The presented rotary actuator was designed to produce up to 40° against a resisting torque of 100 Ncm. These design constraints were set with the aim of producing extensive ankle movement in a large part of adult population by utilizing two actuators in parallel. In fact, foot weight generates a resisting torque around the ankle in the range of 100-150 Ncm (i.e., 50-75 Ncm acting on each actuator). Leia, mounting two actuators, was proved to generate sufficient torque to cover the desired range of motion (at least from −5° to +10°) against resisting torques up to 180 Ncm. The values of output torque and stroke for Leia are in perfect agreement with the measurements conducted on the single actuator, and are dependent on the load attached.

The incomplete detwinning of martensite at lower torques suggests that the NiTi wire utilized in the trials with the healthy volunteers was probably too thick for the feet size of the experimental subjects, i.e., for the weight and visco-elastic resistance imposed by their particular limbs. In fact, the use of NiTi actuators often requires a fine adjustment of SMA characteristics, so that sufficient force is produced during the active phase and a limited resisting force withstands position reset. This adjustment is possible, considering the different mechanical characteristics of NiTi austenite and martensite: it may be achieved by selecting a material composition, a thermo-mechanical history and a wire size, such that a suitable coupling of functional properties is built into the wire. The appropriate wire will only be minimally extended by a given load when in its austenitic state (heating—active phase of the device working cycle), while it will elongate largely through extensive lattice detwinning when its matrix becomes martensitic (cooling—reset phase). As the actuators were designed to be able to mount also thinner gauges of wire, that will be attempted to select appropriate wires for different patients.

It is worth noticing, in any case, that, even at the lower values of measured angular stroke, rehabilitation with Leia could still have clinical importance. In fact, during gait, which can be considered the most important functional task for the lower limbs, ankle range of motion is usually limited to a maximum dorsiflexion of 10° (Ref 5): this means that with a repeated angular movement of 15° (the lowest measure presented in this article), ankle ease of movement could be safeguarded and the detrimental consequences of immobility avoided. The preliminary results obtained so far are promising and much improvement will depend on better fixtures to connect the orthosis to patients’ limbs: in this manner, it is hoped that most of the available working capability of the construct, as shown by technical tests, will be made exploitable also during exercise sessions.

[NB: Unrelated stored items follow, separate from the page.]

(** The second argument of the rule calls is the family: IPv6 or IPv4. *)
Class Netlink (K : Type) : Type := {
  netlink_RouteAdd : NlRoute -> M K unit;
  netlink_RouteDel : NlRoute -> M K unit;
  netlink_RouteList : bool -> M K (list NlRoute);
  netlink_RuleList : bool -> M K (list NlRule);
  netlink_RuleAdd : NlRule -> bool -> M K unit;
  netlink_RuleDel : NlRule -> bool -> M K unit;
  netlink_LinkGroup : Z -> M K Z;  (* the group of the link with this index *)
  netlink_LinkSetGroup : Z -> Z -> M K unit;
  netlink_LinkList : M K (list (Z * Z));  (* index and group *)
  net_InterfaceByIndex : Z -> M K Interface;
  device_list : M K (list Interface);
  rpfilter_Set : M K unit;
  rpfilter_Unset : M K unit;
  (** [slices.SortFunc] by [routeCmp]: the order of equal routes is not specified *)
  sort_routes : list NlRoute -> list NlRoute
}.

(** [t] and [r] are the same in the fields that are set in [t]. *)
Definition agrees (t r : NlRule) : bool :=
  ((ru_Priority t =? -1) || (ru_Priority t =? ru_Priority r)) &&
  ((ru_Mark t =? -1) || (ru_Mark t =? ru_Mark r)) && ((ru_Table t =? -1) || (ru_Table t =? ru_Table r)) &&
  ((ru_SuppressIfgroup t =? -1) || (ru_SuppressIfgroup t =? ru_SuppressIfgroup r)) &&
  ((ru_SuppressPrefixlen t =? -1) || (ru_SuppressPrefixlen t =? ru_SuppressPrefixlen r)) &&
  (bool_decide (ru_Src t = None) || bool_decide (ru_Src t = ru_Src r)) &&
  (bool_decide (ru_Dst t = None) || bool_decide (ru_Dst t = ru_Dst r)).

(** [Mask.Size()]. *)
Definition mask_size (p : Prefix) : Z := Z.max 0 (pfx_bits p).
Definition dst_len (dst : option Prefix) : Z := match dst with None => 0 | Some p => mask_size p end.

(** A route to a longer prefix comes first, then one of a smaller metric. *)
Definition routeCmp (a b : NlRoute) : Z :=
  if dst_len (nl_Dst b) <? dst_len (nl_Dst a) then -1
  else if dst_len (nl_Dst a) <? dst_len (nl_Dst b) then 1
  else if nl_Priority a <? nl_Priority b then -1
  else if nl_Priority b <? nl_Priority a then 1
  else 0.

Even though the tests conducted so far were carried out on healthy subjects, the extremely low value of the myoelectric activity necessary to activate cycling in the active mode and the excellent selectivity of the thresholding algorithm proposed prove in principle that this device can be used to aid dorsiflexion, not only passively but also during the earliest attempts at active work-out coming from a flaccid paresis of the ankle.

Conclusions

SMA actuators can be employed safely to build active medical devices for the treatment of recovering paretic patients. The use of this type of technology ensures that suitable articular ranges are exercised and automatically complies with biomechanical constraints. The implementation of dedicated software demonstrated that the activation of SMA wires can be triggered through physiological signals with good repeatability and precision.